[Task input — start]

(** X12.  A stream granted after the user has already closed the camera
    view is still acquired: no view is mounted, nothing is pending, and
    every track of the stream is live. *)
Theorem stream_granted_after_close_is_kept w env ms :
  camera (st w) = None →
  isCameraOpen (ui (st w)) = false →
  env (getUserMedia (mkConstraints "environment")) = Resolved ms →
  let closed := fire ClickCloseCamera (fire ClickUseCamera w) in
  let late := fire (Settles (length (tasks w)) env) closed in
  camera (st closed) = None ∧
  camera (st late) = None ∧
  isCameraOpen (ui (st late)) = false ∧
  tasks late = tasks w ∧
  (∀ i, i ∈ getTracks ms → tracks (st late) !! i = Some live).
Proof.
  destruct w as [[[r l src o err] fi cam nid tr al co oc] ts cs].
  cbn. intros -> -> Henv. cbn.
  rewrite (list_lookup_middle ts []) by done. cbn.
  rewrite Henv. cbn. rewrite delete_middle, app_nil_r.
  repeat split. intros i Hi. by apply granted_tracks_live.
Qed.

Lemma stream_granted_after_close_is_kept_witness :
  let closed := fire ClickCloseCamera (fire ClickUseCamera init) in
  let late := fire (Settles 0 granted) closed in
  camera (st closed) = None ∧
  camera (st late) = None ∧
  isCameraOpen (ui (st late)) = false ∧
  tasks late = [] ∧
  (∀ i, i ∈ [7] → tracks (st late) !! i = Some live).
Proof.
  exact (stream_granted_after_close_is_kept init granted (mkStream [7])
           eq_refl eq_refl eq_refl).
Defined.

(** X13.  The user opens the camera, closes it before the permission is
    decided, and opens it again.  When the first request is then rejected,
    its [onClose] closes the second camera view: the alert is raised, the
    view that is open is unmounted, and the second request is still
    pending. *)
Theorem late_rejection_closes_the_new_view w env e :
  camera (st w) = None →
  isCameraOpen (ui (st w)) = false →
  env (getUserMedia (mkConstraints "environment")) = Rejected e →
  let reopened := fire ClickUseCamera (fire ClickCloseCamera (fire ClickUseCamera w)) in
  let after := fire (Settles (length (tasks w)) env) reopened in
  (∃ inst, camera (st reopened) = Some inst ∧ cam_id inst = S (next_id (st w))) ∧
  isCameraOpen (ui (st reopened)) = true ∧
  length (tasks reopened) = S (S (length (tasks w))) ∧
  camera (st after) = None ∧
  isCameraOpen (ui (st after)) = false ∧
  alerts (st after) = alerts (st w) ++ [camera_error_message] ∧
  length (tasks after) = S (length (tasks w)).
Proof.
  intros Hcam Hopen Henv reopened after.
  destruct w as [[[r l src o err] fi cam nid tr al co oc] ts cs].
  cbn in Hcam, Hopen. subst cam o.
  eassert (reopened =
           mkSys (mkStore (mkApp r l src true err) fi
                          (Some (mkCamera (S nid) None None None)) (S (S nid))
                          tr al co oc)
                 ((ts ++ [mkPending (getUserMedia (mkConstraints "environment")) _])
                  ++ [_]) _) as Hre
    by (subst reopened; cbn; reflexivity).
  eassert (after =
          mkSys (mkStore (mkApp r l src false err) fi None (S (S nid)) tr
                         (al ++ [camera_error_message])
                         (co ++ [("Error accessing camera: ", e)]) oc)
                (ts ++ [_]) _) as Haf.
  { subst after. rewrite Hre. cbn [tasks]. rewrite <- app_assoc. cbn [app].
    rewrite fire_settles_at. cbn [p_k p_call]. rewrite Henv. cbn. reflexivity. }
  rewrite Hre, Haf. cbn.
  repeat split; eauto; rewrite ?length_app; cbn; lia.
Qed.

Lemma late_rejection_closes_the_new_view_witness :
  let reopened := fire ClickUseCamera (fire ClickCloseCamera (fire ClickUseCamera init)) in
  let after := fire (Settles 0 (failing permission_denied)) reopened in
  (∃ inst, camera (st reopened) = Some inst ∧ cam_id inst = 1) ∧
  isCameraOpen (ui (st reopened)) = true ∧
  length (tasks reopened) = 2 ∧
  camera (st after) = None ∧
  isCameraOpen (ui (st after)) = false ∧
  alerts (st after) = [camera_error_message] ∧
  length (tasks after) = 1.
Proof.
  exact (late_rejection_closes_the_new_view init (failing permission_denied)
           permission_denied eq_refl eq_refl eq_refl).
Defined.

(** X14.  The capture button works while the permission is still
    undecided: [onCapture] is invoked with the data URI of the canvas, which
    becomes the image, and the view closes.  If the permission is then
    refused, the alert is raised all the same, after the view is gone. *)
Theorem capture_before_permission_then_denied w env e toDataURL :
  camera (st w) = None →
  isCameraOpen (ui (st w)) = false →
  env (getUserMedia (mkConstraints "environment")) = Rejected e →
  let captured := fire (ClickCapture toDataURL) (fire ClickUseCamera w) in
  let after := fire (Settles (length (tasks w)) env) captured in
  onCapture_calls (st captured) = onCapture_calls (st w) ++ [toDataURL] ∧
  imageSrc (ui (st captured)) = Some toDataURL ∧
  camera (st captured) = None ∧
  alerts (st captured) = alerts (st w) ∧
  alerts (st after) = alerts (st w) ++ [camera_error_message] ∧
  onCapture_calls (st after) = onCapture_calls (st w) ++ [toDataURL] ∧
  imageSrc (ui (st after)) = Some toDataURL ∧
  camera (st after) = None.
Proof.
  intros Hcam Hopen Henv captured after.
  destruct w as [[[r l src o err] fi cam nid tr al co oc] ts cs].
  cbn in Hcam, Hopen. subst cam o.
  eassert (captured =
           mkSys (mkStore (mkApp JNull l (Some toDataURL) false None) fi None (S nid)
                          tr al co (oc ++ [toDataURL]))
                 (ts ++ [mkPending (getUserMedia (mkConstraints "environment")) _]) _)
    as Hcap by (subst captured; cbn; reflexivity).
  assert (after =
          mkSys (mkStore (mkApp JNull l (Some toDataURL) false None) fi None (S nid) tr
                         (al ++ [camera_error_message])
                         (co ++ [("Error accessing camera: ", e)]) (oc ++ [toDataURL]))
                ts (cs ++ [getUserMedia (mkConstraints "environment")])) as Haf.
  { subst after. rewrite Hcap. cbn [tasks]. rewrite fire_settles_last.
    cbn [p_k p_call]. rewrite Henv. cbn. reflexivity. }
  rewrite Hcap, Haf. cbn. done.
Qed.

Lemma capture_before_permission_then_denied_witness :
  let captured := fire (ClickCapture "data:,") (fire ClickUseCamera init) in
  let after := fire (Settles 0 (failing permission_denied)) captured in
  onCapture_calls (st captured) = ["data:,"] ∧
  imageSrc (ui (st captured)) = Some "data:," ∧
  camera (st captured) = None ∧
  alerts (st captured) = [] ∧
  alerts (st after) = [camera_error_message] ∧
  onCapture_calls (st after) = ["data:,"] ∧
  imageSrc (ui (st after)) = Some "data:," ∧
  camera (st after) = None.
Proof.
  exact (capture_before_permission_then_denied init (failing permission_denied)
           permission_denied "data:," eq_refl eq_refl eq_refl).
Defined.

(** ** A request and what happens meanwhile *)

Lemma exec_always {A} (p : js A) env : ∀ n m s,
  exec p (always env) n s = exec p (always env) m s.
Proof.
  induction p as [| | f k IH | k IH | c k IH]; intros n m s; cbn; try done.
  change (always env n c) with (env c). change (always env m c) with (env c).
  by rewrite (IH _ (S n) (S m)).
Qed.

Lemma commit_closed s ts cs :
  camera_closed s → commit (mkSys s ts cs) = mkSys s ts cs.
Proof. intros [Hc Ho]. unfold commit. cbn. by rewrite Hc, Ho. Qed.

[Task input — finish]

Your task is to copy each line from the material above that includes the word "toDataURL".

**Solved exercise**
Theorem capture_before_permission_then_denied w env e toDataURL :
  let captured := fire (ClickCapture toDataURL) (fire ClickUseCamera w) in
  onCapture_calls (st captured) = onCapture_calls (st w) ++ [toDataURL] ∧
  imageSrc (ui (st captured)) = Some toDataURL ∧
  onCapture_calls (st after) = onCapture_calls (st w) ++ [toDataURL] ∧
  imageSrc (ui (st after)) = Some toDataURL ∧
           mkSys (mkStore (mkApp JNull l (Some toDataURL) false None) fi None (S nid)
                          tr al co (oc ++ [toDataURL]))
          mkSys (mkStore (mkApp JNull l (Some toDataURL) false None) fi None (S nid) tr
                         (co ++ [("Error accessing camera: ", e)]) (oc ++ [toDataURL]))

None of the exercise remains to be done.